According to a recent survey, over seventy percent of Americans are experiencing large degrees of stress due to the economy. Those who are currently unemployed wonder when they’ll find work; the employed fret about their job security and possible cuts in salary and benefits. Both groups, in addition to the retired, are alarmed at what has happened to their investment portfolios.
Of course, such stress not only impacts individuals, it tears at families as well. In fact, few things can be as damaging to a marriage as economic stress. Such concern permeates all matters pertaining to married life, as anxiety and often quarrelling take their toll when there isn’t enough money to cover expenses. Extreme cases can even result in divorce.
(Ironically, Marketwatch.com recently reported that the extreme nature of the current crisis has actually caused fewer American couples to sever ties, with marriage being the cheaper alternative to divorce. Of course, this in no way undermines the challenges that struggling couples face.)
Economic tension goes far beyond husband and wife. Children are often greatly affected as well. And while they typically do not shoulder the same burdens as do their parents, children from financially strapped homes are often forced to endure much deprivation, sometimes from the very basic necessities of life.
Even when these basic needs are met, however, the fact that so many young men and women are unable to access some of the pseudo-necessities our youth have come to expect – fashionable clothing, the latest technology, etc. – has led to much friction and resentment against struggling parents. The relationship between economic duress and the “at-risk” phenomenon, while not our subject, has been well documented and is certainly of great concern as the recession continues to deepen.
While there is no simple solution, Chazal do offer a set of instructions that may help in assuaging at least some of the stress associated with economic downturns.
A man should always eat and drink less than his means allow, clothe himself in accordance with means, and honor his wife and children more than his means allow, for they are dependent upon him, and he is dependent upon “Him who spoke and the world came into being.” [Chullin 84b]
It would appear there are two messages contained within these words of Chazal.
First, our sages are telling us that under strained circumstances, it is imperative for heads of households to make the primary sacrifices.

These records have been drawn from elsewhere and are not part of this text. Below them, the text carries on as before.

(** * Verification *)

(** The nodes [ps] hold the values [vs], linked from [p] to [r]. *)
Fixpoint seg (m : gmap Z fwd_list_node) (p : Z) (ps : list Z) (vs : list T) (r : Z) : Prop :=
  match ps, vs with
  | [], [] => p = r
  | q :: ps, v :: vs => p = q ∧ q ≠ nullptr ∧ ∃ n, m !! q = Some n ∧ value_ n = v ∧ seg m (next n) ps vs r
  | _, _ => False
  end.

(** The list object holds [vs] in the nodes [ps], and every node is in use. *)
Record list_at (s : forward_list) (ps : list Z) (vs : list T) : Prop := {
  at_seg : seg (nodes s) (before_begin_next s) ps vs nullptr;
  at_nodup : NoDup ps;
  at_dom : ∀ p, p ∈ dom (nodes s) ↔ p ∈ ps
}.

Definition forward_list_rep (s : forward_list) (vs : list T) : Prop := ∃ ps, list_at s ps vs.

(** The iterator that points to the last of the nodes [ps]. *)
Definition it_of (ps : list Z) : iterator :=
  match last ps with None => BeforeBegin | Some p => Node p end.

Lemma seg_ext m m' p ps vs r : (∀ q, q ∈ ps → m' !! q = m !! q) → seg m p ps vs r → seg m' p ps vs r.
Proof.
  revert p vs. induction ps as [|q ps IH]; intros p [|v vs] Hm H; try done.
  destruct H as (-> & Hq & n & Hn & Hv & H). simpl. split_and!; [done..|].
  exists n. rewrite Hm by (by left). split_and!; [done..|]. apply IH; [|done].
  intros q' Hr. apply Hm. by right.
Qed.

Lemma seg_length m p ps vs r : seg m p ps vs r → length ps = length vs.
Proof.
  revert p vs. induction ps as [|q ps IH]; intros p [|v vs] H; try done.
  destruct H as (_ & _ & n & _ & _ & H). simpl. f_equal. by eapply IH.
Qed.

Lemma seg_app m p ps1 ps2 vs1 vs2 r : length ps1 = length vs1 →
  seg m p (ps1 ++ ps2) (vs1 ++ vs2) r ↔ ∃ q, seg m p ps1 vs1 q ∧ seg m q ps2 vs2 r.
Proof.
  revert p vs1. induction ps1 as [|x ps1 IH]; intros p [|v vs1] Hl; try done; simpl.
  - split; [by exists p|]. by intros (q & -> & H).
  - injection Hl as Hl. split.
    + intros (-> & Hx & n & Hn & Hv & (q & H1 & H2)%IH); [|done]. exists q. split; [|done].
      split_and!; [done..|]. by exists n.
    + intros (q & (-> & Hx & n & Hn & Hv & H1) & H2). split_and!; [done..|].
      exists n. split_and!; [done..|]. apply IH; [done|]. by exists q.
Qed.

Lemma next_of_done s ps vs r : seg (nodes s) (before_begin_next s) ps vs r →
  next_of (it_of ps) s = Done (r, s).
Proof.
  intros H. pose proof (seg_length _ _ _ _ _ H) as Hl. unfold it_of.
  destruct ps as [|p ps _] using rev_ind; [|rewrite last_snoc].
  - destruct vs; [|done]. simpl in *. by rewrite <- H.
  - destruct vs as [|v vs _] using rev_ind; [rewrite length_app in Hl; simpl in Hl; lia|].
    rewrite !length_app in Hl. simpl in Hl.
    apply seg_app in H as (q & _ & (-> & _ & n & Hn & _ & Hr)); [|lia]. simpl in Hr. subst r.
    unfold next_of, node_at, mbind, prog_bind. by rewrite Hn.
Qed.

Lemma fwd_set_next_done s ps vs r r' : seg (nodes s) (before_begin_next s) ps vs r → NoDup ps →
  ∃ s', set_next_of (it_of ps) r' s = Done (tt, s') ∧
    seg (nodes s') (before_begin_next s') ps vs r' ∧
    (∀ q, q ∉ ps → nodes s' !! q = nodes s !! q) ∧ dom (nodes s') = dom (nodes s).
Proof.
  intros H Hnd. pose proof (seg_length _ _ _ _ _ H) as Hl. unfold it_of.
  destruct ps as [|p ps _] using rev_ind; [|rewrite last_snoc].
  - destruct vs; [|done]. eexists. split; [reflexivity|]. by split_and!.
  - destruct vs as [|v vs _] using rev_ind; [rewrite length_app in Hl; simpl in Hl; lia|].
    rewrite !length_app in Hl. simpl in Hl. apply NoDup_app in Hnd as (_ & Hd & _).
    apply seg_app in H as (q & H & (-> & Hq & n & Hn & Hv & _)); [|lia].
    eexists. unfold set_next_of, node_at, mbind, prog_bind. rewrite Hn. split; [reflexivity|].
    cbn [nodes before_begin_next]. split_and!.
    + apply seg_app; [lia|]. exists p. split.
      * apply (seg_ext (nodes s)); [|done]. intros x Hx. rewrite lookup_insert_ne; [done|].
        intros ->. apply (Hd x Hx). by left.
      * simpl. split_and!; [done..|]. eexists. by rewrite lookup_insert_eq.
    + intros x Hx. rewrite lookup_insert_ne; [done|]. intros ->. apply Hx, elem_of_app. right. by left.
    + rewrite dom_insert_L. apply elem_of_dom_2 in Hn. set_solver.
Qed.

(** Erasing and inserting behind the nodes [ps0]. *)
Lemma erase_after_done s ps0 q ps vs0 v vs : length ps0 = length vs0 →
  list_at s (ps0 ++ q :: ps) (vs0 ++ v :: vs) →
  ∃ s', erase_after (it_of ps0) s = Done (tt, s') ∧ list_at s' (ps0 ++ ps) (vs0 ++ vs).
Proof.
  intros Hl [H Hnd Hdom]. apply seg_app in H as (x & H0 & (-> & Hq & n & Hn & Hv & H1)); [|done].
  rewrite NoDup_app, NoDup_cons in Hnd. destruct Hnd as (Hnd0 & Hd & Hqps & Hnd1).
  destruct (fwd_set_next_done s ps0 vs0 q (next n) H0 Hnd0) as (s1 & E1 & Hs1 & Hrest & Hdom1).
  assert (Hq0 : q ∉ ps0) by (intros Hx; apply (Hd q Hx); by left).
  exists (mkForwardList (before_begin_next s1) (delete q (nodes s1))). split.
  { unfold erase_after, basic_erase_after. rewrite bind_bind.
    rewrite (bind_done _ _ _ _ _ (next_of_done _ _ _ _ H0)), bind_bind.
    rewrite (bind_done _ _ _ (next n) s)
      by (unfold next_of, node_at, mbind, prog_bind; by rewrite Hn).
    by rewrite bind_bind, (bind_done _ _ _ _ _ E1). }
  split; cbn [nodes before_begin_next].
  - apply seg_app; [done|]. exists (next n). split.
    + apply (seg_ext (nodes s1)); [|done]. intros x Hx. rewrite lookup_delete_ne; [done|congruence].
    + apply (seg_ext (nodes s)); [|done]. intros x Hx. rewrite lookup_delete_ne by congruence.
      apply Hrest. intros Hx'. apply (Hd x Hx'). by right.
  - apply NoDup_app. split_and!; [done| |done]. intros x Hx Hx'. apply (Hd x Hx). by right.
  - intros x. rewrite dom_delete_L, elem_of_difference, elem_of_singleton, Hdom1, Hdom, !elem_of_app,
      elem_of_cons. split; [intuition congruence|]. intros Hx. split; [tauto|].
    intros ->. destruct Hx; [by apply Hq0|by apply Hqps].
Qed.

Lemma push_after_done s ps0 ps vs0 vs fresh v : length ps0 = length vs0 →
  list_at s (ps0 ++ ps) (vs0 ++ vs) → fresh ≠ nullptr → fresh ∉ dom (nodes s) →
  ∃ s', push_after fresh (it_of ps0) v s = Done (Node fresh, s') ∧
    list_at s' (ps0 ++ fresh :: ps) (vs0 ++ v :: vs).
Proof.
  intros Hl [H Hnd Hdom] Hf Hfr. pose proof Hnd as (Hnd0 & Hd & Hnd1)%NoDup_app.
  assert (Hnew : fresh ∉ ps0 ++ ps) by (by rewrite <- Hdom).
  rewrite not_elem_of_app in Hnew. destruct Hnew as [Hf0 Hf1].
  apply seg_app in H as (q & H0 & H1); [|done].
  unfold push_after. destruct (Z.eqb_spec fresh nullptr); [done|]. rewrite modify_bind.
  set (m1 := <[fresh := mkNode nullptr v]> (nodes s)).
  set (s1 := mkForwardList (before_begin_next s) m1).
  assert (H0' : seg (nodes s1) (before_begin_next s1) ps0 vs0 q).
  { apply (seg_ext (nodes s)); [|done]. intros x Hx. unfold s1, m1. cbn [nodes].
    rewrite lookup_insert_ne; [done|congruence]. }
  set (s2 := mkForwardList (before_begin_next s) (<[fresh := mkNode q v]> m1)).
  assert (H2 : seg (nodes s2) (before_begin_next s2) ps0 vs0 q).
  { apply (seg_ext (nodes s1)); [|done]. intros x Hx. unfold s2. cbn [nodes].
    rewrite lookup_insert_ne; [done|congruence]. }
  destruct (fwd_set_next_done s2 ps0 vs0 q fresh H2 Hnd0) as (s3 & E3 & Hs3 & Hrest & Hdom3).
  exists s3. split.
  { unfold basic_push_after. rewrite bind_bind, (bind_done _ _ _ _ _ (next_of_done _ _ _ _ H0')), bind_bind.
    rewrite (bind_done _ _ _ tt s2).
    - by rewrite bind_bind, (bind_done _ _ _ _ _ E3).
    - unfold set_next_of, node_at, mbind, prog_bind. cbn [nodes s1]. unfold m1 at 1.
      by rewrite lookup_insert_eq. }
  split.
  - apply seg_app; [done|]. exists fresh. split; [done|]. simpl. split_and!; [done..|].
    exists (mkNode q v). rewrite Hrest by done. cbn [nodes s2]. rewrite lookup_insert_eq.
    split_and!; [done..|]. apply (seg_ext (nodes s)); [|done]. intros x Hx.
    rewrite Hrest by (intros Hx'; by apply (Hd x Hx')). cbn [nodes s2]. unfold m1.
    by rewrite !lookup_insert_ne by congruence.
  - apply NoDup_app. split_and!; [done| |by apply NoDup_cons]. intros x Hx [->|Hx']%elem_of_cons; [done|].
    by apply (Hd x Hx).
  - intros x. rewrite Hdom3. cbn [nodes s2]. unfold m1. rewrite !dom_insert_L, !elem_of_union,
      !elem_of_singleton, Hdom, !elem_of_app, elem_of_cons. tauto.
Qed.

(** ** [clear] and [remove] *)
Lemma seg_null m p ps vs : seg m p ps vs nullptr → (p =? nullptr) = bool_decide (vs = []).
Proof.
  destruct ps as [|q ps], vs as [|v vs]; try done.
  - by intros ->.
  - intros (-> & Hq & _). rewrite bool_decide_eq_false_2 by done. by apply Z.eqb_neq.
Qed.

Lemma list_at_nil s ps : list_at s ps [] → s = forward_list_empty.
Proof.
  intros [H _ Hdom]. destruct ps; [|done]. destruct s as [b m]. cbn in H, Hdom. subst b.
  assert (m = ∅) as ->; [|done]. apply dom_empty_inv_L, elem_of_equiv_empty_L.
  intros p Hp%Hdom. by apply elem_of_nil in Hp.
Qed.

Lemma clear_done : ∀ vs s ps fuel, list_at s ps vs → (length vs < fuel)%nat →
  clear fuel s = Done (tt, forward_list_empty).
Proof.
  induction vs as [|v vs IH]; intros s ps fuel H Hf; (destruct fuel as [|fuel]; [lia|]);
    cbn [clear]; unfold list_is_empty, list_begin, next_of;
    rewrite bind_bind, gets_bind, ret_bind, (seg_null _ _ _ _ (at_seg _ _ _ H)).
  - rewrite bool_decide_eq_true_2 by done. by rewrite (list_at_nil _ _ H).
  - rewrite bool_decide_eq_false_2 by done. pose proof (seg_length _ _ _ _ _ (at_seg _ _ _ H)).
    destruct ps as [|q ps]; [done|].
    destruct (erase_after_done s [] q ps [] v vs eq_refl H) as (s' & E & H').
    change (it_of []) with before_begin in E. rewrite (bind_done _ _ _ _ _ E).
    apply (IH s' ps); [done|simpl in Hf; lia].
Qed.

(** The destructor leaves what [clear] leaves. *)
Lemma destroy_is_clear fuel s : forward_list_destroy fuel s = clear fuel s.
Proof.
  revert s. induction fuel as [|fuel IH]; intros s; [done|]. cbn [forward_list_destroy clear].
  unfold pop_front, const_iterator_of. unfold mbind at 1 3, prog_bind at 1 3.
  destruct (list_is_empty s) as [[[] s1]| | |]; [done| |done..].
  unfold mbind, prog_bind. destruct (erase_after before_begin s1) as [[[] s2]| | |]; [|done..]. apply IH.
Qed.

(** The first node in two halves, for a caller that frees its memory. *)
Lemma erase_first_done s q ps v vs : list_at s (q :: ps) (v :: vs) →
  ∃ s1 s2, basic_erase_after before_begin s = Done (q, s1) ∧ deallocate_node q s1 = Done (tt, s2) ∧ list_at s2 ps vs.
Proof.
  intros H. destruct (erase_after_done s [] q ps [] v vs eq_refl H) as (s2 & E & H').
  pose proof (at_seg _ _ _ H) as (Hb & _). change (it_of []) with before_begin in E.
  unfold erase_after, mbind, prog_bind in E. destruct (basic_erase_after before_begin s) as [[e s1]| | |] eqn:E1; try done.
  assert (e = q) as ->; [|by exists s1, s2].
  unfold basic_erase_after, next_of, before_begin in E1. rewrite gets_bind, Hb in E1.
  unfold mbind, prog_bind in E1. destruct (node_at q s) as [[n s0]| | |]; try done. by injection E1.
Qed.

Lemma list_is_empty_done s ps vs : list_at s ps vs → list_is_empty s = Done (bool_decide (vs = []), s).
Proof.
  intros H. unfold list_is_empty, list_begin, next_of. rewrite gets_bind, (seg_null _ _ _ _ (at_seg _ _ _ H)).
  done.
Qed.

Lemma remove_loop_done value : ∀ vs ps vs0 ps0 s fuel removed,
  length ps0 = length vs0 → list_at s (ps0 ++ ps) (vs0 ++ vs) → (length vs < fuel)%nat →
  0 ≤ removed → removed + Z.of_nat (length vs) < 2 ^ 32 →
  ∃ s' ps', remove_loop fuel value (it_of ps0) removed s
    = Done (removed + Z.of_nat (length (filter (λ v, v = value) vs)), s') ∧
    list_at s' ps' (vs0 ++ filter (λ v, v ≠ value) vs).
Proof.
  induction vs as [|v vs IH]; intros ps vs0 ps0 s fuel removed Hl H Hf Hr0 Hr;
    (destruct fuel as [|fuel]; [lia|]); cbn [remove_loop];
    pose proof (at_seg _ _ _ H) as (q & H0 & H1)%seg_app; try done;
    rewrite (bind_done _ _ _ _ _ (next_of_done _ _ _ _ H0)), (seg_null _ _ _ _ H1).
  - rewrite bool_decide_eq_true_2 by done. exists s, (ps0 ++ ps). split; [|done].
    simpl. by rewrite Z.add_0_r.
  - rewrite bool_decide_eq_false_2 by done. destruct ps as [|x ps]; [done|].
    destruct H1 as (-> & Hx & n & Hn & Hv & H1).
    rewrite (bind_done _ _ _ n s) by (unfold node_at; by rewrite Hn). rewrite Hv.
    destruct (decide (v = value)) as [->|Hne]; cbn [length] in *.
    + destruct (erase_after_done s ps0 x ps vs0 value vs Hl H) as (s1 & E & H').
      rewrite (bind_done _ _ _ _ _ E), u32_small by lia.
      destruct (IH ps vs0 ps0 s1 fuel (removed + 1) Hl H') as (s2 & ps2 & E2 & H2); [lia..|].
      exists s2, ps2. rewrite filter_cons_True, filter_cons_False by tauto. split; [|done].
      rewrite E2. do 2 f_equal. simpl. lia.
    + replace (Node x) with (it_of (ps0 ++ [x])) by (unfold it_of; by rewrite last_snoc).
      rewrite (cons_middle x ps0 ps), (cons_middle v vs0 vs) in H. rewrite !app_assoc in H.
      destruct (IH ps (vs0 ++ [v]) (ps0 ++ [x]) s fuel removed) as (s2 & ps2 & E2 & H2);
        [rewrite !length_app; simpl; lia|done|lia..|].
      exists s2, ps2. rewrite filter_cons_False, filter_cons_True by tauto. split; [done|].
      by rewrite <- app_assoc in H2.
Qed.
End ForwardList.

Arguments fwd_list_node T : clear implicits.
Arguments forward_list T : clear implicits.

(** * Properties *)

(** [remove] deletes exactly the elements equal to the value: on a list
    that represents [vs] it terminates, returns how many there were, leaves the
    others in their order, and frees exactly the nodes it unlinked. *)
Theorem forward_list_remove_correct {T} `{EqDecision T} fuel (s : forward_list T) vs value
    (Hrep : forward_list_rep s vs) (Hfuel : (length vs < fuel)%nat)
    (Hlen : Z.of_nat (length vs) < 2 ^ 32) :
  ∃ s', remove fuel value s = Done (Z.of_nat (length (filter (λ v, v = value) vs)), s') ∧
    forward_list_rep s' (filter (λ v, v ≠ value) vs) ∧
    (∀ fuel', (length vs < fuel')%nat → clear fuel' s' = Done (tt, forward_list_empty)).
Proof.
  destruct Hrep as (ps & H).
  destruct (remove_loop_done value vs ps [] [] s fuel 0) as (s' & ps' & E & H'); [done..|lia|].
  exists s'. split; [exact E|]. split; [by exists ps'|]. intros fuel' Hf'.
  eapply clear_done; [exact H'|]. pose proof (length_filter (λ v, v ≠ value) vs). simpl. lia.
Qed.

Wives and children depend directly upon the home’s breadwinner to sustain them and provide for their needs. It is improper to satisfy one’s personal needs at the direct expense of one’s dependents. Satisfying the needs of others, to whatever degree possible, will go a long way in reducing familial discord.
But I believe that there is much more to this message. Chazal are telling us that husbands must also work to strengthen their personal emunah and bitachon, their conviction that Hashem will ultimately provide for their collective needs. And while he cannot impose that need for trust on his loved ones (“for they are dependent upon him”), he must develop it within himself, as the one who is “dependent upon ‘Him who spoke and the world came into being.’”
We see this same idea in an incident involving Avraham Avinu. Shortly after his arrival in Eretz Yisrael, Avraham was confronted with a devastating famine (Bereishis 12:10ff). The famine was so severe that he felt compelled to go to Egypt to purchase food. It was there that his wife Sarah was taken captive by Pharaoh and was only released through direct divine intervention.
In his commentary, Ramban (ibid. 12:10) makes the following astounding observation: “Know that our father Avraham unwittingly committed a great sin since he brought his righteous wife to a [potential] hazard of sin because of his fear that [the Egyptians] might kill him. He should have trusted in Hashem that He would save him, his wife, and all that was his.”
About the Author: Rabbi Naphtali Hoff is an executive coach and president of Impactful Coaching and Consulting (ImpactfulCoaching.com). He can be reached at 212-470-6139 or at firstname.lastname@example.org.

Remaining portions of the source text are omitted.